En préalable, il convient de souligner qu’il faut distinguer « investissements » et « prix de l’électricité », souvent confondus sous le terme de « coût ».

Investissements

Le chiffre de 400 milliards d’euros avancé par M. Proglio repose très certainement sur l’étude de l’Union Française de l’Electricité (association des producteurs d’électricité), sortie lundi 7 novembre
.

Là encore, M. Proglio tient un raisonnement d’une malhonnêteté intellectuelle incroyable.

En effet, M. Proglio oublie de dire que, selon la même étude, le scénario d’un maintien dans le nucléaire implique un investissement de 300 Mds€ d’ici 2030.

Donc, sur la base d’une étude pourtant réalisée pour le compte du lobby nucléaire, la différence entre rester et sortir ne s’élève qu’à 100 Mds€, soit un surcoût de seulement 33% par rapport au scénario d’un maintien dans le nucléaire ou encore quatre fois moins que ce que soutient M. Proglio, qui confond à dessein investissements et surcoûts.

Surtout, cette étude de l’UFE est très contestable, notamment du fait que les hypothèses retenues quant à l’efficacité énergétique sont d’un extrême pessimisme (ce qui n’est pas étonnant s’agissant d’une étude commandée par les électriciens, dont EDF et GDF-Suez, toutes deux largement impliquées dans le nucléaire
). De plus, en reportant la question du remplacement des réacteurs actuels par de nouvelles centrales (supposées plus sûres mais surtout plus chères) à une date ultérieure, l’analyse fausse quelque peu le chiffrage, puisque les coûts augmenteront de ce fait considérablement après 2030 dans le scénario de maintien massif du nucléaire pour financer ces nouvelles constructions.

Une étude sur le même sujet, réalisée par Benjamin Dessus
, arrive à la conclusion que la sortie du nucléaire impliquerait des investissements de 10 à 15% inférieurs au maintien du nucléaire (soit 50 à 100 Mds€), pour un total investi du même ordre de grandeur que dans l’étude de l’UFE (autours de 500 Mds€ en 2030).
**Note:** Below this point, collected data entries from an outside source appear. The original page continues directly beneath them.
(** * The tablet load balancer of service/tablet_allocator.cc

    A shallow embedding of [load_balancer::make_plan(sstring dc)] and of the
    data it works on, followed by the properties of the planner.

    Conventions of the embedding.
    - [uint64_t] and [size_t] counters are integers in [Z]; every [+= 1] and
      [-= 1] of the source is written with its wrap-around [wrap64].
    - [load_type] is [double] in the source.  It is idealised as an exact
      rational ([Q]); [double(tablets) / shard_count] is the exact quotient,
      and [<], [<=], [==] are the exact comparisons.
    - [std::unordered_map] is a [gmap].  The order in which the scan that
      selects the target meets the nodes is a parameter of the development;
      the other range-based iterations follow [map_to_list], and no theorem
      below depends on their order.
    - [std::unordered_set<global_tablet_id>] is a duplicate-free list;
      which element [begin()] designates is a parameter of the development.
    - [std::make_heap], [std::pop_heap] and [std::push_heap] are parameters
      too.  The planner changes the keys of elements that sit inside its
      heaps, so all that is used about them is that they permute the vector.
    - exceptions, [co_return] from the middle of the function and the end of
      the fuel of the selection loop are the constructors of [flow]. *)

From Stdlib Require Import ZArith QArith Permutation Lia.
From stdpp Require Import gmap strings list fin_maps.
(** ** Encoding a schema ([json.Marshal] of the struct)

    Every field has [omitempty]: a [false], a [nil] pointer and an empty
    slice or map are left out.  [_type] has a [MarshalJSON] method that
    writes its text; [_default], [_const] and [items] are byte slices
    without one, which [json.Marshal] writes as a base64 string. *)

Section Marshal.
Variable lib : GoLib.

Definition encodeByteSlice (v : json) : json :=
  JString (base64_EncodeToString lib (json_Marshal lib v)).

Definition omitempty {A} (key : string) (enc : A -> json) (o : option A)
  : list (string * json) :=
  match o with
  | Some a => [(key, enc a)]
  | None => []
  end.

Definition omitempty_list {A} (key : string) (enc : list A -> json)
  (o : option (list A)) : list (string * json) :=
  match o with
  | Some (_ :: _ as l) => [(key, enc l)]
  | _ => []
  end.

Definition number_of_int (z : Z) : json := JNumber (inject_Z z).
En conclusion, toutes les études prospectives – y compris celles pilotées par le lobby nucléaire – montrent qu’il faudra investir à peu près autant pour le maintien que pour la sortie du nucléaire. Selon les études, la différence entre les deux cas de figure varie peu dans un sens ou dans l’autre (+ ou - 25%). En revanche, l’incertitude liée au coût du nucléaire est bien plus importante que l’incertitude liée aux EnR, sans évoquer le risque d’un accident majeur et les dégâts humains, matériels et environnementaux associés.

Facture pour les ménages

De même, sur le coût de l’électricité pour les ménages, M. Proglio confond à dessein prix de vente et facture.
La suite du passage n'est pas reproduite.